:: Data supplied
(** [piperead_copy] takes the first [n] bytes, or all there are. *)
Lemma piperead_copy_spec k p :
  pipe_ok p ->
  exists p', piperead_copy k p = Ok (p', take k (contents p)) /\ pipe_ok p' /\
    contents p' = drop k (contents p) /\ nwrite p' = nwrite p /\
    readopen p' = readopen p /\ writeopen p' = writeopen p.
Proof.
  revert p. induction k as [|k IH]; intros p Hok; cbn [piperead_copy].
  { exists p. by rewrite take_0, drop_0. }
  destruct (Z.eqb_spec (nread p) (nwrite p)) as [E|E].
  - apply fill_empty in E; [|done]. exists p.
    assert (contents p = []) as -> by (unfold contents; by rewrite E). done.
  - assert (Hne : fill p <> 0%nat) by (intros H; apply E, fill_empty; done).
    destruct (pop_spec p Hok Hne) as (c & Hc & Hok' & Hcon). rewrite Hc. run.
    destruct (IH (popped p) Hok') as (p' & Hrun & Hok2 & Hc2 & Hw & Hro & Hwo).
    unfold popped in Hrun. rewrite Hrun. run. exists p'.
    rewrite Hcon. cbn [take drop]. done.
Qed.

Lemma contents_length p : length (contents p) = fill p.
Proof. unfold contents. by rewrite length_fmap, length_seq. Qed.

(** ** The invariant of the threads *)

Definition thread_ok (p : pipe) (t : thread) : Prop :=
  match t with
  | Writer addr i => 0 <= i <= Z.of_nat (length addr) /\
                     Z.of_nat (length addr) < 2 ^ 31 /\ writeopen p <> 0
  | Reader n => readopen p <> 0
  end.

(** Why a sleeper sleeps. *)
Definition reason (p : pipe) (c : chan) : Prop :=
  match c with
  | NREAD => fill p = 0%nat /\ writeopen p <> 0
  | NWRITE => fill p = Z.to_nat PIPESIZE /\ readopen p <> 0
  end.

Definition chan_of (t : thread) : chan := if is_writer t then NWRITE else NREAD.

Record winv (kills : bool) (w : world) : Prop := WInv {
  w_pipe : pipe_ok (pp w);
  w_fifo : sent w = rcvd w ++ contents (pp w);
  w_threads : forall t, t ∈ threads w -> thread_ok (pp w) t;
  w_chan : forall c t, (c, t) ∈ asleep w -> c = chan_of t;
  w_reason : kills = false -> forall c t, (c, t) ∈ asleep w -> reason (pp w) c
}.

Lemma elem_threads w t : t ∈ threads w <-> t ∈ ready w \/ exists c, (c, t) ∈ asleep w.
Proof.
  unfold threads. rewrite elem_of_app, list_elem_of_fmap. split.
  - intros [H|([c t'] & -> & H)]; [by left|right; by exists c].
  - intros [H|[c H]]; [by left|right; by exists (c, t)].
Qed.

Lemma elem_wake_asleep ws w c t : (c, t) ∈ asleep (wake ws w) <-> (c ∉ ws) /\ (c, t) ∈ asleep w.
Proof. unfold wake. cbn [asleep]. by rewrite list_elem_of_filter. Qed.

Lemma elem_wake_threads ws w t : t ∈ threads (wake ws w) <-> t ∈ threads w.
Proof.
  rewrite !elem_threads. setoid_rewrite elem_wake_asleep. unfold wake. cbn [ready].
  rewrite elem_of_app, list_elem_of_fmap. split.
  - intros [[H|([c t'] & -> & H)]|[c [_ H]]]; [by left| |right; by exists c].
    apply list_elem_of_filter in H as [_ H]. right. by exists c.
  - intros [H|[c H]]; [by left; left|].
    destruct (decide (c ∈ ws)) as [Hc|Hc].
    + left; right. exists (c, t). split; [done|]. apply list_elem_of_filter. by split.
    + right. exists c. by split.
Qed.

Lemma thread_ok_ends p p' t :
  readopen p' = readopen p -> writeopen p' = writeopen p -> thread_ok p t -> thread_ok p' t.
Proof. intros Hr Hw. destruct t; cbn; by rewrite ?Hr, ?Hw. Qed.

(** A section that changes the pipe to [p'], wakes [ws] and maybe goes to sleep
    keeps the invariant when the sleepers it leaves have their reasons. *)
Lemma winv_section kills w j t p' ws st again snt rcv :
  winv kills w -> ready w !! j = Some t ->
  pipe_ok p' -> snt = rcv ++ contents p' ->
  readopen p' = readopen (pp w) -> writeopen p' = writeopen (pp w) ->
  (kills = false -> forall c t', (c, t') ∈ asleep w -> c ∉ ws -> reason p' c) ->
  match st with
  | Return _ => True
  | Sleep c i => thread_ok p' (again i) /\ c = chan_of (again i) /\ reason p' c
  end ->
  winv kills (leave st again (wake ws (World p' (delete j (ready w)) (asleep w) snt rcv))).
Proof.
  intros [Hok Hf Ht Hc Hr] Hj Hok' Hf' Hro Hwo Hkeep Hst.
  set (w0 := World p' (delete j (ready w)) (asleep w) snt rcv).
  assert (Hsub : forall t', t' ∈ threads w0 -> thread_ok p' t').
  { intros t' H. apply (thread_ok_ends (pp w)); [done..|]. apply Ht.
    apply elem_threads in H as [H|H]; apply elem_threads; [left|by right].
    cbn [w0 ready] in H. rewrite delete_take_drop in H.
    rewrite <- (take_drop j (ready w)). apply elem_of_app. apply elem_of_app in H as [H|H]; [by left|].
    right. rewrite (drop_S _ _ _ Hj). by right. }
  destruct st as [r|c i]; cbn [leave].
  - constructor; cbn [pp sent rcvd wake].
    + done.
    + done.
    + intros t' H. apply Hsub. by apply elem_wake_threads in H.
    + intros c t' H. apply elem_wake_asleep in H as [_ H]. by apply Hc.
    + intros Hk c t' H. apply elem_wake_asleep in H as [Hn H]. by eapply Hkeep.
  - destruct Hst as (Ht1 & Hc1 & Hr1).
    constructor; cbn [pp sent rcvd].
    + done.
    + done.
    + intros t' H. apply elem_threads in H as [H|[c' H]].
      * apply Hsub, (elem_wake_threads ws w0), elem_threads. by left.
      * cbn [asleep] in H. apply elem_of_app in H as [H|H].
        -- apply Hsub, (elem_wake_threads ws w0), elem_threads. right. by exists c'.
        -- apply list_elem_of_singleton in H. by simplify_eq.
    + intros c' t' H. cbn [asleep] in H. apply elem_of_app in H as [H|H].
      * apply elem_wake_asleep in H as [_ H]. by apply Hc.
      * apply list_elem_of_singleton in H. by simplify_eq.
    + intros Hk c' t' H. cbn [asleep] in H. apply elem_of_app in H as [H|H].
      * apply elem_wake_asleep in H as [Hn H]. by eapply Hkeep.
      * apply list_elem_of_singleton in H. by simplify_eq.
Qed.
::::
:: Brief ::
The response must restate every entry word for word.

:: Response area ::
(** [piperead_copy] takes the first [n] bytes, or all there are. *)
Lemma piperead_copy_spec k p :
  pipe_ok p ->
  exists p', piperead_copy k p = Ok (p', take k (contents p)) /\ pipe_ok p' /\
    contents p' = drop k (contents p) /\ nwrite p' = nwrite p /\
    readopen p' = readopen p /\ writeopen p' = writeopen p.
Proof.
  revert p. induction k as [|k IH]; intros p Hok; cbn [piperead_copy].
  { exists p. by rewrite take_0, drop_0. }
  destruct (Z.eqb_spec (nread p) (nwrite p)) as [E|E].
  - apply fill_empty in E; [|done]. exists p.
    assert (contents p = []) as -> by (unfold contents; by rewrite E). done.
  - assert (Hne : fill p <> 0%nat) by (intros H; apply E, fill_empty; done).
    destruct (pop_spec p Hok Hne) as (c & Hc & Hok' & Hcon). rewrite Hc. run.
    destruct (IH (popped p) Hok') as (p' & Hrun & Hok2 & Hc2 & Hw & Hro & Hwo).
    unfold popped in Hrun. rewrite Hrun. run. exists p'.
    rewrite Hcon. cbn [take drop]. done.
Qed.

Lemma contents_length p : length (contents p) = fill p.
Proof. unfold contents. by rewrite length_fmap, length_seq. Qed.

(** ** The invariant of the threads *)

Definition thread_ok (p : pipe) (t : thread) : Prop :=
  match t with
  | Writer addr i => 0 <= i <= Z.of_nat (length addr) /\
                     Z.of_nat (length addr) < 2 ^ 31 /\ writeopen p <> 0
  | Reader n => readopen p <> 0
  end.

(** Why a sleeper sleeps. *)
Definition reason (p : pipe) (c : chan) : Prop :=
  match c with
  | NREAD => fill p = 0%nat /\ writeopen p <> 0
  | NWRITE => fill p = Z.to_nat PIPESIZE /\ readopen p <> 0
  end.

Definition chan_of (t : thread) : chan := if is_writer t then NWRITE else NREAD.

Record winv (kills : bool) (w : world) : Prop := WInv {
  w_pipe : pipe_ok (pp w);
  w_fifo : sent w = rcvd w ++ contents (pp w);
  w_threads : forall t, t ∈ threads w -> thread_ok (pp w) t;
  w_chan : forall c t, (c, t) ∈ asleep w -> c = chan_of t;
  w_reason : kills = false -> forall c t, (c, t) ∈ asleep w -> reason (pp w) c
}.

Lemma elem_threads w t : t ∈ threads w <-> t ∈ ready w \/ exists c, (c, t) ∈ asleep w.
Proof.
  unfold threads. rewrite elem_of_app, list_elem_of_fmap. split.
  - intros [H|([c t'] & -> & H)]; [by left|right; by exists c].
  - intros [H|[c H]]; [by left|right; by exists (c, t)].
Qed.

Lemma elem_wake_asleep ws w c t : (c, t) ∈ asleep (wake ws w) <-> (c ∉ ws) /\ (c, t) ∈ asleep w.
Proof. unfold wake. cbn [asleep]. by rewrite list_elem_of_filter. Qed.

Lemma elem_wake_threads ws w t : t ∈ threads (wake ws w) <-> t ∈ threads w.
Proof.
  rewrite !elem_threads. setoid_rewrite elem_wake_asleep. unfold wake. cbn [ready].
  rewrite elem_of_app, list_elem_of_fmap. split.
  - intros [[H|([c t'] & -> & H)]|[c [_ H]]]; [by left| |right; by exists c].
    apply list_elem_of_filter in H as [_ H]. right. by exists c.
  - intros [H|[c H]]; [by left; left|].
    destruct (decide (c ∈ ws)) as [Hc|Hc].
    + left; right. exists (c, t). split; [done|]. apply list_elem_of_filter. by split.
    + right. exists c. by split.
Qed.

Lemma thread_ok_ends p p' t :
  readopen p' = readopen p -> writeopen p' = writeopen p -> thread_ok p t -> thread_ok p' t.
Proof. intros Hr Hw. destruct t; cbn; by rewrite ?Hr, ?Hw. Qed.

(** A section that changes the pipe to [p'], wakes [ws] and maybe goes to sleep
    keeps the invariant when the sleepers it leaves have their reasons. *)
Lemma winv_section kills w j t p' ws st again snt rcv :
  winv kills w -> ready w !! j = Some t ->
  pipe_ok p' -> snt = rcv ++ contents p' ->
  readopen p' = readopen (pp w) -> writeopen p' = writeopen (pp w) ->
  (kills = false -> forall c t', (c, t') ∈ asleep w -> c ∉ ws -> reason p' c) ->
  match st with
  | Return _ => True
  | Sleep c i => thread_ok p' (again i) /\ c = chan_of (again i) /\ reason p' c
  end ->
  winv kills (leave st again (wake ws (World p' (delete j (ready w)) (asleep w) snt rcv))).
Proof.
  intros [Hok Hf Ht Hc Hr] Hj Hok' Hf' Hro Hwo Hkeep Hst.
  set (w0 := World p' (delete j (ready w)) (asleep w) snt rcv).
  assert (Hsub : forall t', t' ∈ threads w0 -> thread_ok p' t').
  { intros t' H. apply (thread_ok_ends (pp w)); [done..|]. apply Ht.
    apply elem_threads in H as [H|H]; apply elem_threads; [left|by right].
    cbn [w0 ready] in H. rewrite delete_take_drop in H.
    rewrite <- (take_drop j (ready w)). apply elem_of_app. apply elem_of_app in H as [H|H]; [by left|].
    right. rewrite (drop_S _ _ _ Hj). by right. }
  destruct st as [r|c i]; cbn [leave].
  - constructor; cbn [pp sent rcvd wake].
    + done.
    + done.
    + intros t' H. apply Hsub. by apply elem_wake_threads in H.
    + intros c t' H. apply elem_wake_asleep in H as [_ H]. by apply Hc.
    + intros Hk c t' H. apply elem_wake_asleep in H as [Hn H]. by eapply Hkeep.
  - destruct Hst as (Ht1 & Hc1 & Hr1).
    constructor; cbn [pp sent rcvd].
    + done.
    + done.
    + intros t' H. apply elem_threads in H as [H|[c' H]].
      * apply Hsub, (elem_wake_threads ws w0), elem_threads. by left.
      * cbn [asleep] in H. apply elem_of_app in H as [H|H].
        -- apply Hsub, (elem_wake_threads ws w0), elem_threads. right. by exists c'.
        -- apply list_elem_of_singleton in H. by simplify_eq.
    + intros c' t' H. cbn [asleep] in H. apply elem_of_app in H as [H|H].
      * apply elem_wake_asleep in H as [_ H]. by apply Hc.
      * apply list_elem_of_singleton in H. by simplify_eq.
    + intros Hk c' t' H. cbn [asleep] in H. apply elem_of_app in H as [H|H].
      * apply elem_wake_asleep in H as [Hn H]. by eapply Hkeep.
      * apply list_elem_of_singleton in H. by simplify_eq.
Qed.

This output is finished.